Starting value for the accumulators, must be positive.
use_locking: If `True` use locks for update operations.
name: Optional name prefix for the operations created when applying
gradients. Defaults to "Adagrad".
RMSProp
参数:learning_rate、decay、momentum、epsilon
解决 AdaGrad在非凸问题情况下效果不好的问题,同时添加了动量法,移动平均,比较好用
tf.train.RMSPropOptimizer(learning_rate, decay=0.9, momentum=0.0, epsilon=1e-10, use_locking=False, centered=False, name='RMSProp')
learning_rate: A Tensor or a floating point value. The learning rate.
decay: Discounting factor for the history/coming gradient
momentum: A scalar tensor.
epsilon: Small value to avoid zero denominator.
use_locking: If True use locks for update operation.
centered: If True, gradients are normalized by the estimated variance of
the gradient; if False, by the uncentered second moment. Setting this to
True may help with training, but is slightly more expensive in terms of
computation and memory. Defaults to False.
name: Optional name prefix for the operations created when applying
gradients. Defaults to "RMSProp".
ADAM
有点像AdaGrad和RMSProp的合
tf.train.AdamOptimizer(learning_rate=0.001, beta1=0.9, beta2=0.999, epsilon=1e-08, use_locking=False, name='Adam')
learning_rate: A Tensor or a floating point value.
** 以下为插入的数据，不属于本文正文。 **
(** X11. An id that is not a number (the string ["1"], say) matches no
    List, whatever ran before: [updateList] rejects and [deleteList] removes
    no List.  In a run where no [updateItem] has written an id it matches no
    Item either: [updateItem] and [toggleItem] reject and [deleteItem]
    removes nothing. *)
Theorem ids_compared_strictly (ops : list op) (id : value) :
  (∀ n, id ≠ VNum n) →
  let st := run ops init in
  (∀ title, updateList id title st = (Reject (Error "List not found"), st)) ∧
  list_refs (snd (deleteList id st)) = list_refs st ∧
  (forallb keeps_ids ops = true →
   (∀ updates, updateItem id updates st = (Reject (Error "Item not found"), st)) ∧
   toggleItem id st = (Reject (Error "Item not found"), st) ∧
   item_refs (snd (deleteItem id st)) = item_refs st).
Proof.
  intros Hid st. assert (Hwf : store_wf st) by apply run_wf, init_wf.
  destruct (run_list_ids_ok ops) as [HbL _]. fold st in HbL.
  pose proof (no_match_ids_below _ id _ Hid HbL) as HnoL. cbn [observe s_lists] in HnoL.
  split_and!.
  - intros title. destruct (updateList_effect id title st Hwf)
      as [[_ E]|(l & o & pre & post & Hl & Hrefs & Hp & _)]; [done|].
    exfalso. rewrite Forall_forall in HnoL. specialize (HnoL o).
    rewrite Hp in HnoL. apply diff_true_false, HnoL.
    unfold lists. rewrite Hrefs. apply list_elem_of_fmap. exists (VRef l). split.
    + simpl. unfold obj_at. by rewrite Hl.
    + apply elem_of_app. right. constructor.
  - destruct (deleteList_effect id st Hwf) as (a & st' & -> & _ & _ & _ & HL & _).
    cbn [snd]. rewrite HL.
    apply (filter_all (λ l, strict_neq (field (heap st) l "id") id)).
    unfold lists in HnoL. apply Forall_fmap in HnoL.
    eapply Forall_impl; [exact HnoL|]. intros v Hv. simpl in Hv.
    unfold strict_neq, field. unfold has_id in Hv. by rewrite Hv.
  - intros Hk. destruct (run_item_ids_ok ops Hk) as [HbI _]. fold st in HbI.
    pose proof (no_match_ids_below _ id _ Hid HbI) as HnoI. cbn [observe s_items] in HnoI.
    assert (Hnone : ∀ l o pre post, heap st !! l = Some (CObj o) →
              item_refs st = pre ++ VRef l :: post → has_id id o = true → False).
    { intros l o pre post Hl Hrefs Hp. rewrite Forall_forall in HnoI.
      specialize (HnoI o). rewrite Hp in HnoI. apply diff_true_false, HnoI.
      unfold items. rewrite Hrefs. apply list_elem_of_fmap. exists (VRef l). split.
      - simpl. unfold obj_at. by rewrite Hl.
      - apply elem_of_app. right. constructor. }
    split_and!.
    + intros updates. destruct (updateItem_effect id updates st Hwf)
        as [[_ E]|(l & o & pre & post & Hl & Hrefs & Hp & _)]; [done|].
      destruct (Hnone l o pre post Hl Hrefs Hp).
    + destruct (toggleItem_effect id st Hwf)
        as [[_ E]|(l & o & pre & post & Hl & Hrefs & Hp & _)]; [done|].
      destruct (Hnone l o pre post Hl Hrefs Hp).
    + destruct (deleteItem_effect id st Hwf) as (a & st' & -> & _ & _ & _ & _ & HI & _).
      cbn [snd]. rewrite HI.
      apply (filter_all (λ l, strict_neq (field (heap st) l "id") id)).
      unfold items in HnoI. apply Forall_fmap in HnoI.
      eapply Forall_impl; [exact HnoI|]. intros v Hv. simpl in Hv.
      unfold strict_neq, field. unfold has_id in Hv. by rewrite Hv.
Qed.

Lemma ids_compared_strictly_witness :
  (∀ n, VStr "1" ≠ VNum n) ∧
  updateList (VStr "1") (VStr "Shopping") (run groceries init)
  = (Reject (Error "List not found"), run groceries init).
Proof.
  assert (H : ∀ n, VStr "1" ≠ VNum n) by (intros n; discriminate).
  split; [exact H|]. exact (proj1 (ids_compared_strictly groceries (VStr "1") H) _).
Defined.

(** ** Items in creation order *)






(** ** What a create resolves with *)

(** X13. The object [createItem] resolves with is the object the store
    keeps, not a copy of it: whatever the caller writes to it is what the
    item collection holds in its last place from then on, the other Items
    and the Lists being as they were.  The same holds of [createList]. *)
Theorem create_resolves_with_stored_object (ops : list op)
    (listId title priority : value) (now : string) (written : gmap string value) :
  let st := run ops init in
  (∃ l st1,
     createItem listId title priority now st = (Resolve (VRef l), st1) ∧
     items (caller_writes l (CObj written) st1) = items st ++ [written] ∧
     lists (caller_writes l (CObj written) st1) = lists st) ∧
  (∃ l st1,
     createList title now st = (Resolve (VRef l), st1) ∧
     lists (caller_writes l (CObj written) st1) = lists st ++ [written] ∧
     items (caller_writes l (CObj written) st1) = items st).
Proof.
  intros st. assert (Hwf : store_wf st) by apply run_wf, init_wf.
  pose proof (wf_list_refs st Hwf) as HFL. pose proof (wf_item_refs st Hwf) as HFI.
  assert (Hfresh : ∀ l xs, heap st !! l = None → Forall (is_obj_ref (heap st)) xs →
                           VRef l ∉ xs).
  { intros l xs Hl Hxs Hin. rewrite Forall_forall in Hxs.
    destruct (Hxs _ Hin) as (l' & o & [= <-] & Ho). congruence. }
  split.
  - destruct (createItem_effect listId title priority now st Hwf)
      as (l & st1 & E & Hl & _ & Htl & Hti & _ & _ & HL & HI & _ & Hkeep & Hwf1).
    assert (l ≠ todoListsData st1 ∧ l ≠ todoItemsData st1) as [Hne1 Hne2].
    { destruct Hwf as [[xs Hxs] [ys Hys] _ _ _ _]. rewrite Htl, Hti.
      split; intros ->; congruence. }
    exists l, st1. split; [done|]. unfold items, lists.
    rewrite (list_refs_caller_writes l), (item_refs_caller_writes l) by done.
    rewrite HL, HI, fmap_app. cbn [heap caller_writes set_heap].
    rewrite (fmap_obj_of_insert _ l _ (item_refs st)),
      (fmap_obj_of_insert _ l _ (list_refs st)) by eauto.
    cbn [fmap list_fmap obj_of]. rewrite obj_at_insert.
    by rewrite !(fmap_obj_of_keep (heap st) (heap st1)).
  - destruct (createList_effect title now st Hwf)
      as (l & st1 & E & Hl & _ & Htl & Hti & _ & _ & HL & HI & _ & Hkeep & Hwf1).
    assert (l ≠ todoListsData st1 ∧ l ≠ todoItemsData st1) as [Hne1 Hne2].
    { destruct Hwf as [[xs Hxs] [ys Hys] _ _ _ _]. rewrite Htl, Hti.
      split; intros ->; congruence. }
    exists l, st1. split; [done|]. unfold items, lists.
    rewrite (list_refs_caller_writes l), (item_refs_caller_writes l) by done.
    rewrite HL, HI, fmap_app. cbn [heap caller_writes set_heap].
    rewrite (fmap_obj_of_insert _ l _ (item_refs st)),
      (fmap_obj_of_insert _ l _ (list_refs st)) by eauto.
    cbn [fmap list_fmap obj_of]. rewrite obj_at_insert.
    by rewrite !(fmap_obj_of_keep (heap st) (heap st1)).
Qed.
The learning rate.
beta1: A float value or a constant float tensor.
The exponential decay rate for the 1st moment estimates.
beta2: A float value or a constant float tensor.
The exponential decay rate for the 2nd moment estimates.
epsilon: A small constant for numerical stability. This epsilon is
"epsilon hat" in the Kingma and Ba paper (in the formula just before
Section 2.1), not the epsilon in Algorithm 1 of the paper.
use_locking: If True use locks for update operations.
name: Optional name for the operations created when applying gradients.
Defaults to "Adam".